Muscle contractile area and functional abilities
The amount of force generated per unit muscle mass (specific force) is an important determinant of muscle quality. Our study indicated that both DF and PF peak torque as well as specific torque was lower in DMD than controls, especially in the age groups of 8–9.9 years and > 10 years. Somewhat surprisingly, we did not observe an age dependent decline in peak torque nor specific torque in leg muscles of DMDboys. In fact the specific torque remained relatively constant across the age groups for the boys with DMD. The finding of less specific torque in DMD compared to controls could be attributed to impaired motor unit recruitment in muscles of DMDboys.

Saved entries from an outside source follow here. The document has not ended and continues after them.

Lemma move_first F p x n : wf F -> F !! x = Some n -> n_parent n = p -> p <> 0 -> prev_in (kids F p) x = 0 -> prune F p [] [x] = F.
Proof.
  intros W Hx Hp Hp0 Hpv. apply map_eq. intros z. rewrite lookup_move. destruct (F !! z) as [m|] eqn:Hz; [|done]. simpl. f_equal.
  destruct m as [pa ks rs d nm sz lp sl bd] eqn:Em. cbn. f_equal.
  - destruct (Z.eqb_spec z x) as [->|]; [|done]. rewrite Hx in Hz. injection Hz as ->. by simpl in Hp.
  - destruct (Z.eqb_spec z p) as [->|Hne].
    + rewrite (kids_lookup F p _ Hz) in Hpv. pose proof (wf_parent F W x n Hx) as Hin. rewrite Hp in Hin. specialize (Hin Hp0).
      pose proof (kids_plist W p) as Hpl. rewrite (kids_lookup F p _ Hz) in Hin, Hpl. simpl in *.
      apply (prev_hd ks x Hpl Hin) in Hpv. destruct ks as [|a ks]; [by apply not_elem_of_nil in Hin|]. simpl in Hpv. subst a.
      rewrite rm_cons, Z.eqb_refl, rm_id; [done|]. by apply plist_cons in Hpl as (_ & ? & _).
    + simpl. apply (kids_rm_other F x n z _ W Hx Hz). congruence.
Qed.

Lemma context_st s F p : p <> 0 -> context_of p (st s F) = Some (p, st s F).
Proof. intros H. unfold context_of. by rewrite set_true. Qed.

(** The end of [_talloc_steal]: a loose chunk goes to the front of the children of [p]. *)
Lemma attach_run s F p x n np : wf F -> loose F x n -> F !! p = Some np -> x <> p ->
  (do! assign x (set_parent p);
   do c <- chunk p;
   do! t_when (set (child c)) (assign (child c) (set_parent 0));
   TLIST_ADD_child p x) (st s F) = Some (tt, st s (attach p x F)).
Proof.
  intros W Hl Hp Hxp. pose proof Hl as [Hx Hpar]. pose proof (loose_plist W Hl Hp) as Hpl.
  repeat t_step. unfold TLIST_ADD_child, _TLIST_ADD, the_child.
  destruct (set_spec (hd 0 (n_kids np))) as [Hh|Hh]; cbn [t_when].
  - assert (hd 0 (n_kids np) ∈ n_kids np) as Hin by (by apply hd_in).
    destruct (wf_kids F W p np _ Hp Hin) as (mh & Hmh & Hph & Hsh).
    assert (hd 0 (n_kids np) <> x) as Hhx by (intros E; rewrite E in Hin; by apply plist_cons in Hpl as (_ & ? & _)).
    assert (hd 0 (n_kids np) <> p) as Hhp by (intros E; apply (not_own_parent W p np); congruence).
    assert (links F (hd 0 (n_kids np)) mh = (next_in (n_kids np) (hd 0 (n_kids np)), 0, p)) as Hlh.
    { unfold links. rewrite Hsh, Hph, (kids_lookup F p np Hp). unfold sib_links.
      by rewrite (proj2 (prev_hd (n_kids np) _ (proj2 (proj2 (proj1 (plist_cons _ _) Hpl))) Hin) eq_refl). }
    repeat t_step. rewrite set_true by done. cbn [negb]. repeat t_step.
    apply (st_eq s). heap_points W (conc_attach W Hl Hp Hxp).
  - assert (hd 0 (n_kids np) = 0) as Hh0 by lia. repeat t_step. rewrite Hh0. cbn [negb set Z.eqb]. repeat t_step.
    apply (st_eq s). heap_points W (conc_attach W Hl Hp Hxp).
Qed.

Lemma loose_unlink F x n : F !! x = Some n ->
  loose (unlink x F) x (unlink_node x (n_parent n) (stale_of (links F x n) (n_parent n)) x n).
Proof. intros Hx. split; [by rewrite (lookup_unlink F x n), Hx|]. simpl. by rewrite Z.eqb_refl. Qed.

Lemma prev_st F x n : n_stale n = None -> links F x n = sib_links (kids F (n_parent n)) (n_parent n) x.
Proof. intros Hs. unfold links. by rewrite Hs. Qed.

Lemma bind_unlink {A} s F x n (k : T A) : wf F -> F !! x = Some n -> n_stale n = None ->
  (do! unlink_chunk x; k) (st s F) = k (st s (unlink x F)).
Proof. intros W Hx Hs. by rewrite (bind_some _ _ _ _ _ (unlink_st s F x n W Hx Hs)). Qed.

Lemma steal_body s F p x n : wf F -> F !! x = Some n -> n_stale n = None -> is_Some (F !! p) -> x <> p -> p <> 0 ->
  (do! unlink_chunk x;
   do! assign x (set_parent p);
   do c <- chunk p;
   do! t_when (set (child c)) (assign (child c) (set_parent 0));
   TLIST_ADD_child p x) (st s F) = Some (tt, st s (prune F p [] [x])).
Proof.
  intros W Hx Hs Hp Hxp Hp0. rewrite (bind_unlink s F x n) by done.
  apply (is_Some_unlink F x p) in Hp as [np Hp].
  rewrite (attach_run s _ p x _ np (unlink_wf F x n W Hx Hs) (loose_unlink F x n Hx) Hp Hxp). by rewrite (move_attach F p x n).
Qed.

Lemma wf_move F p x n np : wf F -> F !! x = Some n -> n_stale n = None -> F !! p = Some np -> x <> p ->
  ~ below F p x -> (forall t, n_body np <> Reference t) -> wf (prune F p [] [x]).
Proof.
  intros W Hx Hs Hp Hxp Hb Hnp. rewrite (move_attach F p x n W Hx Hs) by (by apply (wf_ne W p np)).
  apply (wf_attach (unlink_wf F x n W Hx Hs) (np := unlink_node x (n_parent n) (stale_of (links F x n) (n_parent n)) p np)
    (loose_unlink F x n Hx)); [by rewrite (lookup_unlink F x n), Hp|done| |done].
  intros H. apply Hb. by apply (below_unlink F x).
Qed.

(** [talloc_steal] to a context that is not below the chunk. *)
Lemma steal_st s F p x n np : wf F -> F !! x = Some n -> n_stale n = None -> F !! p = Some np -> x <> p ->
  _talloc_steal p x (st s F) = Some (x, st s (prune F p [] [x])).
Proof.
  intros W Hx Hs Hp Hxp. pose proof (wf_ne W p np Hp) as Hp0. unfold _talloc_steal. rewrite set_true by (by apply (wf_ne W x n)). cbn [negb].
  rewrite (bind_some _ _ _ _ _ (context_st s F p Hp0)), (from_ptr_bind s F x n) by done.
  rewrite set_true by done. cbn [negb]. rewrite (from_ptr_bind s F p np) by done.
  rewrite (proj2 (Z.eqb_neq x p)), conc_parent, (prev_st F x n Hs) by done. unfold sib_links. cbn [orb snd].
  destruct (Z.eqb_spec (if prev_in (kids F (n_parent n)) x =? 0 then n_parent n else 0) p) as [E|E].
  - rewrite (move_first F p x n); [done|done|done| |done|]; destruct (Z.eqb_spec (prev_in (kids F (n_parent n)) x) 0); congruence.
  - pose proof (steal_body s F p x n W Hx Hs (ex_intro _ np Hp) Hxp Hp0) as Hrun. unfold t_bind in Hrun |- *.
    repeat match type of Hrun with context [match ?m with _ => _ end] => destruct m as [[??]|]; try done end.
    by rewrite Hrun.
Qed.

(** Forgetting the links that are left in a chunk. *)
Definition settle_node (x z : Z) (n : node) : node :=
  mk_node (n_parent n) (n_kids n) (n_refs n) (n_dtor n) (n_name n) (n_size n) (n_loop n) (if z =? x then None else n_stale n) (n_body n).

Definition settle (x : Z) (F : forest) : forest := adjust (settle_node x) F.

Lemma lookup_settle x F z : settle x F !! z = settle_node x z <$> F !! z.
Proof. apply lookup_adjust. Qed.

Lemma kids_settle x F q : kids (settle x F) q = kids F q.
Proof. unfold kids. rewrite lookup_settle. by destruct (F !! q). Qed.

Lemma handles_settle x F q : handles (settle x F) q = handles F q.
Proof. unfold handles. rewrite lookup_settle. by destruct (F !! q). Qed.

Lemma rooted_settle x F y : rooted F y -> rooted (settle x F) y.
Proof.
  induction 1 as [z m Hz Hp|z m Hz Hr IH].
  - eapply rooted_top; [rewrite lookup_settle, Hz; reflexivity|done].
  - eapply rooted_below; [rewrite lookup_settle, Hz; reflexivity|done].
Qed.

Lemma wf_settle F x : wf F -> wf (settle x F).
Proof.
  intros W. split.
  - rewrite lookup_settle, (wf_zero F W). done.
  - intros p m' y. rewrite lookup_settle. intros (m & Hp & ->)%fmap_Some Hy. destruct (wf_kids F W p m y Hp Hy) as (my & Hmy & ? & ?).
    rewrite lookup_settle, Hmy. eexists. split; [done|]. simpl. by destruct (y =? x).
  - intros y m'. rewrite lookup_settle. intros (m & Hy & ->)%fmap_Some Hp. rewrite kids_settle. by apply (wf_parent F W y m).
  - intros p m'. rewrite lookup_settle. intros (m & Hp & ->)%fmap_Some. by apply (wf_nodup F W p m).
  - intros t m' h. rewrite lookup_settle. intros (m & Ht & ->)%fmap_Some Hh. destruct (wf_refs F W t m h Ht Hh) as (mh & Hmh & ?).
    rewrite lookup_settle, Hmh. by eexists.
  - intros h m' t. rewrite lookup_settle. intros (m & Hh & ->)%fmap_Some Hb. rewrite handles_settle. by apply (wf_target F W h m).
  - intros h m' t. rewrite lookup_settle. intros (m & Hh & ->)%fmap_Some Hb. by apply (wf_handle F W h m t).
  - intros y m'. rewrite lookup_settle. intros (m & Hy & ->)%fmap_Some. simpl. destruct (y =? x); [done|]. by apply (wf_stale F W y m).
  - intros y. rewrite lookup_settle, fmap_is_Some. intros Hy. by apply rooted_settle, (wf_rooted F W).
Qed.

Lemma move_settle F x n : wf F -> F !! x = Some n -> n_stale n = None -> prune F 0 [] [x] = settle x (unlink x F).
Proof.
  intros W Hx Hs. apply map_eq. intros z. rewrite lookup_move, lookup_settle, (lookup_unlink F x n) by done.
  destruct (F !! z) as [m|] eqn:Hz; [|done]. simpl. unfold settle_node, unlink_node. cbn. f_equal.
  rewrite (proj2 (Z.eqb_neq z 0)) by (by apply (wf_ne W z m)). simpl.
  assert (rm x (n_kids m) = if z =? n_parent n then rm x (n_kids m) else n_kids m) as Hrm.
  { destruct (Z.eqb_spec z (n_parent n)); [done|]. by apply (kids_rm_other F x n z m). }
  rewrite <- Hrm. destruct (Z.eqb_spec z x) as [->|]; f_equal; congruence.
Qed.

Lemma wf_move_top F x n : wf F -> F !! x = Some n -> n_stale n = None -> wf (prune F 0 [] [x]).
Proof. intros W Hx Hs. rewrite (move_settle F x n) by done. by apply wf_settle, (unlink_wf F x n). Qed.

Lemma conc_settle F x z n : wf F -> F !! x = Some n -> n_parent n = 0 ->
  conc (settle x F) !! z =
  (fun m => let c := conc_chunk F z m in if z =? x then set_parent 0 (set_next 0 (set_prev 0 c)) else c) <$> F !! z.
Proof.
  intros W Hx Hp. rewrite lookup_conc, lookup_settle. destruct (F !! z) as [m|] eqn:Hz; [|done]. simpl. f_equal.
  unfold conc_chunk, links. simpl. assert (forall b, payload_of (settle x F) z b = payload_of F z b) as Hpl
    by (intros []; simpl; rewrite ?handles_settle; done). rewrite Hpl.
  destruct (Z.eqb_spec z x) as [->|]; rewrite ?kids_settle; [|done].
  assert (m = n) as -> by congruence. rewrite Hp. unfold kids. rewrite (wf_zero F W). done.
Qed.

Lemma steal_top_st s F x n : wf F -> F !! x = Some n -> n_stale n = None -> null_context s = 0 ->
  _talloc_steal 0 x (st s F) = Some (x, st s (prune F 0 [] [x])).
Proof.
  intros W Hx Hs Hn. unfold _talloc_steal. rewrite set_true by (by apply (wf_ne W x n)). cbn [negb].
  assert (context_of 0 (st s F) = Some (0, st s F)) as Hc by (unfold context_of; simpl; unfold t_bind, t_get; simpl; by rewrite Hn).
  rewrite (bind_some _ _ _ _ _ Hc), (from_ptr_bind s F x n) by done. cbn [negb set Z.eqb].
  rewrite (bind_unlink s F x n) by done.
  pose proof (loose_unlink F x n Hx) as [Hx' Hp']. pose proof (unlink_wf F x n W Hx Hs) as W'. rewrite (move_settle F x n) by done.
  set (F' := unlink x F) in *. t_step. apply (st_eq s).
  heap_points W' (fun z => conc_settle F' x z _ W' Hx' Hp').
Qed.

(** The context that [NULL] stands for. *)
Definition context (s : state) (p : Z) : Z := if p =? 0 then null_context s else p.

(** Moving [x] below [p], or to the top. *)
Record may_move (F : forest) (p x : Z) : Prop := {
  mv_in : p <> 0 -> exists np, F !! p = Some np /\ forall t, n_body np <> Reference t;
  mv_below : ~ below F p x
}.

Lemma steal_context s F p x n : wf F -> F !! x = Some n -> n_stale n = None -> may_move F (context s p) x ->
  _talloc_steal p x (st s F) = Some (x, st s (prune F (context s p) [] [x])) /\ wf (prune F (context s p) [] [x]).
Proof.
  intros W Hx Hs [Hin Hb]. assert (forall q, q <> 0 -> context s p = q -> _talloc_steal p x (st s F) = _talloc_steal q x (st s F)) as Hq.
  { intros q Hq0 E. unfold context in E. destruct (Z.eqb_spec p 0) as [->|]; [|congruence]. unfold _talloc_steal.
    destruct (negb (set x)); [done|]. rewrite (bind_some _ _ _ _ _ (context_st s F q Hq0)).
    assert (context_of 0 (st s F) = Some (q, st s F)) as Hc by (unfold context_of; simpl; unfold t_bind, t_get; simpl; by rewrite E).
    by rewrite (bind_some _ _ _ _ _ Hc). }
  destruct (decide (context s p = 0)) as [E|E].
  - rewrite E. unfold context in E. destruct (Z.eqb_spec p 0) as [->|]; [|done].
    split; [by apply (steal_top_st s F x n)|by apply (wf_move_top F x n)].
  - destruct (Hin E) as (np & Hnp & Hbd). rewrite (Hq _ E eq_refl).
    assert (x <> context s p) as Hne by (intros ->; apply Hb, below_refl; by eexists).
    split; [by apply (steal_st s F _ x n np)|by apply (wf_move F _ x n np)].
Qed.

(** ** Handles *)

Lemma data_conc F x n : data (conc_chunk F x n) = payload_of F x (n_body n).
Proof. done. Qed.

Lemma bind_handle {B} x c h (k : talloc_reference_handle -> T B) s :
  heap s !! x = Some c -> data c = Handle h -> (do h <- handle x; k h) s = k h s.
Proof. intros H E. unfold handle. rewrite bind_bind, (bind_chunk _ _ _ _ H), E. done. Qed.

Lemma bind_assign_handle {B} x c h f (k : T B) s : heap s !! x = Some c -> data c = Handle h ->
  (do! assign_handle x f; k) s = k (set_heap (<[x := set_data (Handle (f h)) c]> (heap s)) s).
Proof.
  intros H E. unfold assign_handle. rewrite bind_bind, (bind_handle _ _ _ _ _ H E). by rewrite (bind_assign _ _ _ _ _ H).
Qed.

Lemma assign_handle_heap x c h f s : heap s !! x = Some c -> data c = Handle h ->
  assign_handle x f s = Some (tt, set_heap (<[x := set_data (Handle (f h)) c]> (heap s)) s).
Proof. intros H E. unfold assign_handle. rewrite (bind_handle _ _ _ _ _ H E). by rewrite (assign_heap _ _ _ _ H). Qed.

Previous work supports this concept as a decreased specific tension in both animal models [53, 54] and patients with myotonic dystrophy [55] have been reported. Furthermore, our results and others [20, 23] indicate relative sparing of ankle dorsiflexor muscles in DMD, especially during the early stages of the disease progression. Future studies are warranted to confirm impaired motor unit recruitment in DMDboys and the potential mechanism for this impairment.
Limitations
There were some limitations to our study. First, even after correcting the images with N3 inhomogeneity correction we were unable to do so completely. We did not include the lateral gastrocnemius because of the presence of B1 inhomogeneity especially in this region. Second, because of limited spatial resolution MR images suffer from partial volume filling possibly leading to underestimation of the contractile area. Moreover, studies have reported that the proportion of non-contractile tissue is not uniformly distributed along the entire length of the muscles and the proportion of non-contractile tissue is greater near origin and insertion of the muscles [56]. Future studies would benefit from carrying out longitudinal studies incorporating larger cohorts of DMDpatients and estimating contractile and non-contractile content along the length of the muscle, which can be accomplished by using MRI. Furthermore, this method was not able to account for fibrosis. Fibrotic tissue is expected to have low signal intensity with the T1 weighted images acquired, and therefore these pixels may be incorporated with the contractile component of the analysis, resulting in a potential small amount of error when calculating contractile tissue. Lastly, due to a small sample size we were not able to investigate the effects of corticosteroids on the fatty tissue infiltration in the lower leg muscles.
Conclusions
Overall, this study supports the fact that T1 weighted images may be sensitive to disease progression and therefore may be used to test the efficacy of potential therapeutic interventions. Furthermore, MR imaging techniques have the advantage of being less dependent on motivation and coordination, which are major contributors to the variability associated with the functional tests [57]. Additionally, this study supports the notion of progressive and selective involvement and progression of change in the leg muscles of boys with DMD. Finally, we have shown that there is an increase in C-CSA of both the PER and MG with age which may suggest “compensatory hypertrophy”. Therefore, it is important to consider the age as well as target muscle group while testing the novel therapeutic interventions in this patient population.